Stored items

*** Block opens ***

(** C26. When [set_style] fails the screen does not record the style:
    the current style stays as it was, although the commands before the
    failure have been queued. *)
Theorem set_style_failure st self e self' :
  Screen.set_style st self = (RErr e, self') ->
  Screen.style self' = Screen.style self /\
  exists cs, sent self' = sent self ++ cs /\
    cs `prefix_of` style_cmds (Screen.style self) st /\
    cs <> style_cmds (Screen.style self) st.
Proof.
  unfold Screen.set_style, style_cmds. intros Hrun.
  pose proof (sends_set_background_color (TextStyle.background st) self) as H1.
  apply io_bind_inv_RErr in Hrun as [Hrun|([] & s1 & Hm1 & Hrun)].
  { split; [by eapply sends_failed_style|by eapply sends_failed]. }
  destruct (sends_ok _ _ _ _ H1 Hm1) as [Hs1 Hsent1].
  pose proof (sends_set_foreground_color (TextStyle.foreground st) s1) as H2.
  rewrite Hs1 in H2.
  apply io_bind_inv_RErr in Hrun as [Hrun|([] & s2 & Hm2 & Hrun)].
  { split; [etrans; [by eapply sends_failed_style|done]|].
    eapply sent_after; [done|]. by eapply sends_failed. }
  destruct (sends_ok _ _ _ _ H2 Hm2) as [Hs2 Hsent2].
  pose proof (sends_set_appearance (TextStyle.appearance st) s2) as H3.
  rewrite Hs2, Hs1 in H3.
  apply io_bind_inv_RErr in Hrun as [Hrun|([] & s3 & Hm3 & [=])].
  split; [etrans; [by eapply sends_failed_style|congruence]|].
  eapply sent_after; [done|]. eapply sent_after; [done|].
  destruct (sends_failed _ _ _ [] _ _ H3 Hrun) as (cs & Hcs).
  rewrite app_nil_r in Hcs. by exists cs.
Qed.

End set_style.

(** ** Writing through a view *)

Lemma queues_clear self :
  Term.reliable (Screen.out self) ->
  exists self', queues Screen.clear self [ClearAll] self' /\
    Screen.style self' = Screen.style self.
Proof. apply queues_one. Qed.

Lemma queues_cells_move_to c col row self :
  Term.reliable (Screen.out self) ->
  exists self',
    queues (Cells.move_to c col row) self
      [MoveTo (Area.col (Cells.bbox c) + col) (Area.row (Cells.bbox c) + row)]
      self' /\
    Screen.style self' = Screen.style self.
Proof. apply queues_one. Qed.

Lemma queues_cells_print_str c st self :
  Term.reliable (Screen.out self) ->
  exists self', queues (Cells.print_str c st) self [PrintStr st] self' /\
    Screen.style self' = Screen.style self.
Proof. apply queues_one. Qed.

(** The commands of [set_style] switch no mode. *)
Lemma style_cmds_mode_free cur st : forallb mode_free (style_cmds cur st) = true.
Proof.
  unfold style_cmds. by repeat (destruct (from_option _ _ _) || destruct
    (Attributes.is_empty _)).
Qed.

(** ** The life of a screen: [new], [cleanup], [Drop] *)

(** The commands [new] queues, and those [cleanup] queues. *)
Definition new_cmds : list Cmd :=
  [EnterAlternateScreen; CursorHide; DisableLineWrap; ClearAll;
   EnableMouseCapture].

Definition cleanup_cmds : list Cmd :=
  [DisableMouseCapture; LeaveAlternateScreen; EnableLineWrap; CursorShow;
   ResetColor].

Lemma modes_after_app m cs1 cs2 :
  modes_after m (cs1 ++ cs2) = modes_after (modes_after m cs1) cs2.
Proof. apply foldl_app. Qed.

(** Commands that switch no mode leave the modes as they are. *)
Lemma modes_after_free m cs :
  forallb mode_free cs = true -> modes_after m cs = m.
Proof.
  revert m. induction cs as [|c cs IH]; intros m; [done|].
  cbn [forallb]. intros [Hc Hcs]%andb_true_iff.
  unfold modes_after in *. cbn [foldl]. rewrite <- (IH m Hcs) at 2.
  f_equal. by destruct c.
Qed.

Section life.
Context `{TH : Themes} `{KM : KeyMaps}.
Implicit Types (t : Term.t) (self : Screen.t).

(** [new] on a reliable terminal. *)
Lemma screen_new_ok t :
  Term.reliable t ->
  exists self, Screen.new t = (ROk self, Screen.out self) /\
    Term.reliable (Screen.out self) /\
    Term.raw_mode (Screen.out self) = true /\
    Term.queued (Screen.out self) = Term.queued t ++ new_cmds /\
    Term.written (Screen.out self) = Term.written t /\
    Screen.dim self = Dim.new (Term.size t).1 (Term.size t).2 /\
    Screen.style self = None /\ Screen.theme self = Theme_default /\
    Screen.keymap self = KeyMap_default.
Proof.
  intros Hr. unfold Screen.new.
  destruct (term_get_size_reliable t Hr) as (t1 & E1 & Hr1 & ? & ? & ? & ?).
  rewrite (io_bind_ROk _ _ _ _ _ E1). destruct (Term.size t) as [w h].
  destruct (term_set_raw_mode_reliable true t1 Hr1)
    as (t2 & E2 & Hr2 & ? & ? & ? & ?).
  rewrite (io_bind_ROk _ _ _ _ _ E2).
  destruct (term_queue_all_reliable new_cmds t2 Hr2)
    as (t3 & E3 & Hr3 & ? & ? & ? & ?).
  unfold new_cmds in E3. rewrite (io_bind_ROk _ _ _ _ _ E3).
  exists (Screen.mk t3 (Dim.new w h) Theme_default None KeyMap_default).
  split; [done|]. cbn. repeat split; congruence.
Qed.

(** [cleanup] on a reliable terminal. *)
Lemma screen_cleanup_ok self :
  Term.reliable (Screen.out self) ->
  exists self', Screen.cleanup self = (ROk tt, self') /\
    Term.reliable (Screen.out self') /\
    Term.raw_mode (Screen.out self') = false /\
    Term.queued (Screen.out self') = [] /\
    Term.written (Screen.out self') = sent self ++ cleanup_cmds.
Proof.
  intros Hr. unfold Screen.cleanup.
  destruct (queues_queue cleanup_cmds self Hr) as (s1 & (E1 & He & Hr1) & _).
  unfold cleanup_cmds in E1. rewrite (io_bind_ROk _ _ _ _ _ E1).
  destruct (term_flush_reliable _ Hr1) as (t2 & E2 & Hr2 & ? & ? & ? & Hw).
  unfold Screen.flush. unfold io_bind at 1. unfold io_on at 1. rewrite E2.
  destruct (term_set_raw_mode_reliable false t2 Hr2)
    as (t3 & E3 & Hr3 & ? & ? & ? & ?).
  unfold io_bind, io_on. cbn [Screen.out Screen.set_out]. rewrite E3.
  eexists. split; [done|]. cbn. apply emits_sent in He. unfold sent in *.
  repeat split; congruence.
Qed.

(** C23. A screen created on a terminal in its normal modes and
    dropped leaves the terminal as it was found, whatever was drawn in
    between, when no operation fails: raw mode is off, nothing is left
    queued, and the alternate screen, the cursor, line wrapping and
    mouse capture are back to normal. *)
Theorem screen_modes_restored t self self1 cs :
  Term.reliable t -> modes_after cooked (Term.sent t) = cooked ->
  Screen.new t = (ROk self, Screen.out self) ->
  Term.reliable (Screen.out self1) -> sent self1 = sent self ++ cs ->
  forallb mode_free cs = true ->
  Term.raw_mode (Screen.drop self1) = false /\
  Term.queued (Screen.drop self1) = [] /\
  modes_after cooked (Term.written (Screen.drop self1)) = cooked.
Proof.
  intros Hr Hm Hnew Hr1 Hsent Hfree.
  destruct (screen_new_ok t Hr) as (self0 & Hnew0 & _ & _ & Hq & Hw & _).
  rewrite Hnew in Hnew0. injection Hnew0 as <-.
  destruct (screen_cleanup_ok self1 Hr1) as (self2 & Hc & _ & Hraw & Hq2 & Hw2).
  unfold Screen.drop. rewrite Hc. cbn [snd]. do 2 (split; [done|]).
  rewrite Hw2, Hsent. unfold sent, Term.sent. rewrite Hq, Hw, app_assoc.
  fold (Term.sent t). rewrite !modes_after_app, Hm.
  by rewrite (modes_after_free _ cs).
Qed.

(** C25. When [new] fails while it queues its commands, raw mode has
    been enabled and stays enabled: no screen was made, so nothing will
    run [cleanup]. *)
Theorem screen_new_failure t k err fs :
  (k < 5)%nat ->
  Term.faults t = None :: None :: replicate k None ++ Some err :: fs ->
  (Screen.new t).1 = RErr (Error.Crossterm err) /\
  Term.raw_mode (Screen.new t).2 = true.
Proof.
  intros Hk Hf. destruct t as [[w h] raw q wr f]. cbn in Hf. subst f.
  do 5 (destruct k as [|k]; [done|]). lia.
Qed.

*** Block closes ***

Transcribe the records above exactly, beginning at the line that contains "forallb mode_free cs = true -> modes_after" and ending with the line that contains "f_equal. by destruct c.", both included, and nothing else.

  forallb mode_free cs = true -> modes_after m cs = m.
Proof.
  revert m. induction cs as [|c cs IH]; intros m; [done|].
  cbn [forallb]. intros [Hc Hcs]%andb_true_iff.
  unfold modes_after in *. cbn [foldl]. rewrite <- (IH m Hcs) at 2.
  f_equal. by destruct c.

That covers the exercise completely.